Similarly, the cup profile is a critical aspect in tablet design related to tablet hardness uniformity. While deeper cup depths may be more aesthetically pleasing, easier to film coat and swallow with less edge chipping, they also reduce hardness uniformity and tip force rating. Cup profiles with radii that approach the land at steep angles pose additional challenges, as there is more particle movement during compaction along steep slopes.

Tablet size plays an important role in respect to air dissipation speed. Larger tablets have more air to be expelled with volume scaling cubically, while the overall size of the gap between punch tips and die bore does not. The average distance air must travel to escape also increases as tablet size increases. As bonding begins at the land area and moves up into the cup apex, the deeper the cup the longer this process will take. In many cases, tablet output is limited by the dwell time needed to compress the tablets or time needed to expel air. Tip clearances can be optimised as needed and die bores can be tapered to improve de-aeration. Pre-compression is often helpful in improving tablet density uniformity, as it is intended to de-aerate the powder bed.

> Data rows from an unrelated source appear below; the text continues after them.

(** The entry of a selector; its low three bits are not part of the index. *)
Definition set_gdt (sel d : Z) : cmd tables unit :=
  modify (λ s, mk_tables (the_tss s) (<[Z.to_nat (sel / 8) := d]> (gdt s)) (gdtr s) (tr s) (cur s)).
Definition gdt_init (gdt_addr : Z) : cmd tables unit :=
  set_gdt SEL_NULL 0;;
  kc ← lift_res (make_code_desc 0); set_gdt SEL_KCSEG kc;;
  kd ← lift_res (make_data_desc 0); set_gdt SEL_KDSEG kd;;
  uc ← lift_res (make_code_desc 3); set_gdt SEL_UCSEG uc;;
  ud ← lift_res (make_data_desc 3); set_gdt SEL_UDSEG ud;;
  a ← tss_get; td ← lift_res (make_tss_desc a); set_gdt SEL_TSS td;;
  modify (λ s, mk_tables (the_tss s) (gdt s) (make_gdtr_operand (SEL_CNT * 8 - 1) gdt_addr) SEL_TSS (cur s)).

(** Gates of the interrupt descriptor table. *)
Definition make_gate (function dpl type : Z) : res Z :=
  RASSERT (negb (function =? 0));;
  RASSERT ((0 <=? dpl) && (dpl <=? 3));;
  RASSERT ((0 <=? type) && (type <=? 15));;
  let e0 := Z.lor (Z.land function 0xffff) (Z.shiftl SEL_KCSEG 16) in
  let e1 := Z.lor (Z.lor (Z.lor (Z.lor (Z.land function 0xffff0000) (Z.shiftl 1 15)) (Z.shiftl dpl 13)) (Z.shiftl 0 12)) (Z.shiftl type 8) in
  Ret (Z.lor e0 (Z.shiftl e1 32)).
Definition make_intr_gate (function dpl : Z) : res Z := make_gate function dpl 14.
Definition make_trap_gate (function dpl : Z) : res Z := make_gate function dpl 15.
Definition make_idtr_operand (limit base : Z) : Z := Z.lor limit (Z.shiftl base 16).

(** ** The processor's reading *)
Definition bits (d : Z) (from n : Z) : Z := Z.land (Z.shiftr d from) (Z.ones n).
Definition seg_base (d : Z) : Z := Z.lor (bits d 16 24) (Z.shiftl (bits d 56 8) 24).
Definition seg_limit (d : Z) : Z := Z.lor (bits d 0 16) (Z.shiftl (bits d 48 4) 16).
Definition desc_type (d : Z) : Z := bits d 40 4.
Definition desc_class (d : Z) : Z := bits d 44 1.
Definition desc_dpl (d : Z) : Z := bits d 45 2.
Definition desc_present (d : Z) : bool := Z.testbit d 47.
Definition seg_big (d : Z) : bool := Z.testbit d 54.
Definition seg_gran (d : Z) : Z := bits d 55 1.
Definition gate_offset (g : Z) : Z := Z.lor (bits g 0 16) (Z.shiftl (bits g 48 16) 16).
Definition gate_selector (g : Z) : Z := bits g 16 16.
Definition table_limit (op : Z) : Z := bits op 0 16.
Definition table_base (op : Z) : Z := bits op 16 32.

(** ** Bits as digits *)
Lemma lor_add a b k : 0 <= k → 0 <= a < 2 ^ k → b mod 2 ^ k = 0 → Z.lor a b = a + b.
Proof.
  intros Hk Ha Hb. assert (L : Z.land a b = 0).
  { apply Z.bits_inj'. intros n Hn. rewrite Z.land_spec, Z.bits_0. destruct (Z.lt_ge_cases n k).
    - replace (Z.testbit b n) with false; [by rewrite andb_false_r|].
      rewrite <- (Z.mod_pow2_bits_low b k n), Hb, Z.bits_0 by lia. done.
    - rewrite <- (Z.mod_small a (2 ^ k)) by done. by rewrite Z.mod_pow2_bits_high by lia. }
  by rewrite Z.add_nocarry_lxor, <- Z.lxor_lor by done.
Qed.
Lemma lor_add' a b k : 0 <= k → 0 <= b < 2 ^ k → a mod 2 ^ k = 0 → Z.lor a b = a + b.
Proof. intros. rewrite Z.lor_comm, (lor_add b a k) by done. lia. Qed.
Lemma land_field a k n : 0 <= k → 0 <= n → Z.land a (Z.shiftl (Z.ones n) k) = 2 ^ k * (a / 2 ^ k mod 2 ^ n).
Proof.
  intros Hk Hn. rewrite <- Z.land_ones, <- Z.shiftr_div_pow2, Z.mul_comm, <- Z.shiftl_mul_pow2 by done.
  apply Z.bits_inj'. intros i Hi. rewrite Z.land_spec. destruct (Z.lt_ge_cases i k).
  - rewrite !Z.shiftl_spec_low by done. by rewrite andb_false_r.
  - rewrite !Z.shiftl_spec_high, Z.land_spec, Z.shiftr_spec by lia. f_equal. f_equal. lia.
Qed.
Lemma bits_div d from n : 0 <= from → 0 <= n → bits d from n = d / 2 ^ from mod 2 ^ n.
Proof. intros. unfold bits. by rewrite Z.land_ones, Z.shiftr_div_pow2. Qed.

Ltac digits_lia := Z.div_mod_to_equations; lia.

Section segment.
Context (base limit type dpl : Z) (class : seg_class) (granularity : seg_granularity).
Context (Hb : 0 <= base < 2 ^ 32) (Hl : 0 <= limit < 2 ^ 20) (Ht : 0 <= type < 2 ^ 4) (Hd : 0 <= dpl < 2 ^ 2).

Lemma class_range : 0 <= class_bit class < 2.
Proof using Type. destruct class; simpl; lia. Qed.
Lemma gran_range : 0 <= gran_bit granularity < 2.
Proof using Type. destruct granularity; simpl; lia. Qed.

(** The descriptor as a sum of its fields. *)
Definition seg_sum : Z :=
  limit mod 2 ^ 16 + 2 ^ 16 * (base mod 2 ^ 16) + 2 ^ 32 * (base / 2 ^ 16 mod 2 ^ 8 + 2 ^ 8 * type + 2 ^ 12 * class_bit class +
    2 ^ 13 * dpl + 2 ^ 15 + 2 ^ 16 * (limit / 2 ^ 16) + 2 ^ 22 + 2 ^ 23 * gran_bit granularity + 2 ^ 24 * (base / 2 ^ 24)).
Lemma make_seg_desc_sum : make_seg_desc base limit class type dpl granularity = Ret seg_sum.
Proof using Hb Hl Ht Hd.
  unfold make_seg_desc, RASSERT. rewrite (proj2 (Z.leb_le limit _)) by lia.
  rewrite (proj2 (Z.leb_le 0 type)), (proj2 (Z.leb_le type 15)), (proj2 (Z.leb_le 0 dpl)), (proj2 (Z.leb_le dpl 3)) by lia.
  cbn [andb mbind res_bind]. f_equal. unfold seg_sum. pose proof class_range as Hc. pose proof gran_range as Hg.
  change 0xffff with (Z.ones 16). change 0xff with (Z.ones 8). rewrite !Z.land_ones by lia.
  change 0xf0000 with (Z.shiftl (Z.ones 4) 16). change 0xff000000 with (Z.shiftl (Z.ones 8) 24). rewrite !land_field by lia.
  rewrite !Z.shiftl_mul_pow2, !Z.shiftr_div_pow2 by lia. unfold u32.
  set (cb := class_bit class) in *. set (gb := gran_bit granularity) in *. clearbody cb gb.
  rewrite (lor_add (limit mod 2 ^ 16) _ 16) by (lia || digits_lia).
  rewrite (lor_add (base / 2 ^ 16 mod 2 ^ 8) _ 8) by digits_lia.
  rewrite (lor_add _ (cb * 2 ^ 12) 12) by digits_lia.
  rewrite (lor_add _ (dpl * 2 ^ 13) 13) by digits_lia.
  rewrite (lor_add _ (1 * 2 ^ 15) 15) by digits_lia.
  rewrite (lor_add _ (2 ^ 16 * (limit / 2 ^ 16 mod 2 ^ 4)) 16) by digits_lia.
  rewrite (lor_add _ (1 * 2 ^ 22) 22) by digits_lia.
  rewrite (lor_add _ (gb * 2 ^ 23) 23) by digits_lia.
  rewrite (lor_add _ (2 ^ 24 * (base / 2 ^ 24 mod 2 ^ 8)) 24) by digits_lia.
  rewrite (lor_add (limit mod 2 ^ 16 + base * 2 ^ 16 mod 2 ^ 32) _ 32) by digits_lia.
  digits_lia.
Qed.

Lemma seg_decode : seg_base seg_sum = base ∧ seg_limit seg_sum = limit ∧ desc_type seg_sum = type ∧
  desc_class seg_sum = class_bit class ∧ desc_dpl seg_sum = dpl ∧ seg_gran seg_sum = gran_bit granularity ∧
  desc_present seg_sum = true ∧ seg_big seg_sum = true.
Proof using Hb Hl Ht Hd.
  pose proof class_range as Hc. pose proof gran_range as Hg. unfold seg_base, seg_limit, desc_type, desc_class, desc_dpl, seg_gran, desc_present, seg_big.
  rewrite !bits_div, !Z.shiftl_mul_pow2 by lia. unfold seg_sum.
  set (cb := class_bit class) in *. set (gb := gran_bit granularity) in *. clearbody cb gb.
  split_and!; [rewrite (lor_add _ _ 24) by digits_lia|rewrite (lor_add _ _ 16) by digits_lia|..]; try digits_lia.
  all: apply Z.testbit_true; [lia|digits_lia].
Qed.
End segment.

CT scans depicting less tablet uniformity (above) and more tablet uniformity (below)

Sizing your tablet correctly will become a little easier once the 8th edition of Tableting Specifications Manual becomes available. In it you will find a table showing the recommended tablet sizes for ranges of weight. While this is not going to be perfect, it will get you close. It’s best to work with your tooling vendor to develop the proper size tablet as they can model the expected tablet’s proportions.

A method for helping to determine the optimal tablet size would be to use tooling as close as you can get with tooling on-hand. Compress some tablets focusing on getting the desired hardness and thickness. The weight of the tablet is insignificant at this point in the process. The tablet thickness should be proportionally correct. You should find that adding or removing formulation, which will affect the band thickness, facilitates obtaining the desired hardness. Once these tablets are produced, weigh them and provide the thickness and weight data along with the tooling drawing you used to your tooling vendor. Let them know what your desired tablet weight should be and they will be able to calculate, based on the compressed volume, the best recommended tablet size for you.

If the tablets are already produced, a CT scan of them can show how uniform the tablet hardness is. This is a non-destructive method that develops cross-sectional images of the tablets internal structure. This is a new tool of the industry but very valuable in determining the cause of tabletting failures, as CT scans provide the ability to identify voids, cracks and delamination, as well as identify density inconsistencies.

Other benefits of CT scanning are to:

• Confirm uniform ingredient distribution in complex or fixed dose formulations

• Analyse content uniformity and detect high-density clusters or settling

• Preciselwy measure coating thickness and adherence

• Quantify uniformity of enteric coated tablets.

Whether you’re producing pharmaceuticals, nutraceuticals, confectionary or veterinary products, understanding your tablet’s mechanical properties allow for adjustment and optimisation. Tablet and tool designs can be customised to fit the needs of a product’s characteristics.